**ASSIGNED TASK**
Transcribe the following records in full, exactly as shown.

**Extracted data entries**
Definition level_step (s : level_bucket) (rate : Q) (burst : Z) (now : Q) : level_bucket * (Z * Z * Z) :=
  let l := Qmin (inject_Z burst) (lb_level s + (now - lb_last s) * rate)%Q in
  if Qle_bool 1 l then (mkLevel (l - 1) now, (1, Qfloor (l - 1), 0))
  else (mkLevel l now, (0, Qfloor l, Z.max 1 (Qceiling ((1 - l) / rate)))).

Fixpoint level_run (s : level_bucket) (rate : Q) (burst : Z) (times : list Q) : list (Z * Z * Z) :=
  match times with
  | [] => []
  | now :: times' => let '(s', v) := level_step s rate burst now in v :: level_run s' rate burst times'
  end.

(** The script over a redis that may have dropped the key before a request. *)
Definition redis_step (st : option bucket) (rate : Q) (burst : Z) (rq : Q * bool) : option bucket * (Z * Z * Z) :=
  let st := if rq.2 then None else st in
  let r := tokenBucketScript st rate burst rq.1 in
  (bucket_after st r, verdict r).

Fixpoint redis_run (st : option bucket) (rate : Q) (burst : Z) (rqs : list (Q * bool)) : list (Z * Z * Z) :=
  match rqs with
  | [] => []
  | rq :: rqs' => let '(st', v) := redis_step st rate burst rq in v :: redis_run st' rate burst rqs'
  end.

(** Requests in the order of time; redis drops a key at any moment after its
    time to live, never before. *)
Inductive redis_keeps (rate : Q) (burst : Z) : option bucket -> Q -> list (Q * bool) -> Prop :=
| keeps_nil st t : redis_keeps rate burst st t []
| keeps_cons st t now dropped rqs :
    (t <= now)%Q ->
    (dropped = true -> match st with Some k => (ts k + inject_Z (ttl_of rate burst) <= now)%Q | None => True end) ->
    redis_keeps rate burst (redis_step st rate burst (now, dropped)).1 now rqs ->
    redis_keeps rate burst st t ((now, dropped) :: rqs).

**WRITTEN SOLUTION**
Definition level_step (s : level_bucket) (rate : Q) (burst : Z) (now : Q) : level_bucket * (Z * Z * Z) :=
  let l := Qmin (inject_Z burst) (lb_level s + (now - lb_last s) * rate)%Q in
  if Qle_bool 1 l then (mkLevel (l - 1) now, (1, Qfloor (l - 1), 0))
  else (mkLevel l now, (0, Qfloor l, Z.max 1 (Qceiling ((1 - l) / rate)))).

Fixpoint level_run (s : level_bucket) (rate : Q) (burst : Z) (times : list Q) : list (Z * Z * Z) :=
  match times with
  | [] => []
  | now :: times' => let '(s', v) := level_step s rate burst now in v :: level_run s' rate burst times'
  end.

(** The script over a redis that may have dropped the key before a request. *)
Definition redis_step (st : option bucket) (rate : Q) (burst : Z) (rq : Q * bool) : option bucket * (Z * Z * Z) :=
  let st := if rq.2 then None else st in
  let r := tokenBucketScript st rate burst rq.1 in
  (bucket_after st r, verdict r).

Fixpoint redis_run (st : option bucket) (rate : Q) (burst : Z) (rqs : list (Q * bool)) : list (Z * Z * Z) :=
  match rqs with
  | [] => []
  | rq :: rqs' => let '(st', v) := redis_step st rate burst rq in v :: redis_run st' rate burst rqs'
  end.

(** Requests in the order of time; redis drops a key at any moment after its
    time to live, never before. *)
Inductive redis_keeps (rate : Q) (burst : Z) : option bucket -> Q -> list (Q * bool) -> Prop :=
| keeps_nil st t : redis_keeps rate burst st t []
| keeps_cons st t now dropped rqs :
    (t <= now)%Q ->
    (dropped = true -> match st with Some k => (ts k + inject_Z (ttl_of rate burst) <= now)%Q | None => True end) ->
    redis_keeps rate burst (redis_step st rate burst (now, dropped)).1 now rqs ->
    redis_keeps rate burst st t ((now, dropped) :: rqs).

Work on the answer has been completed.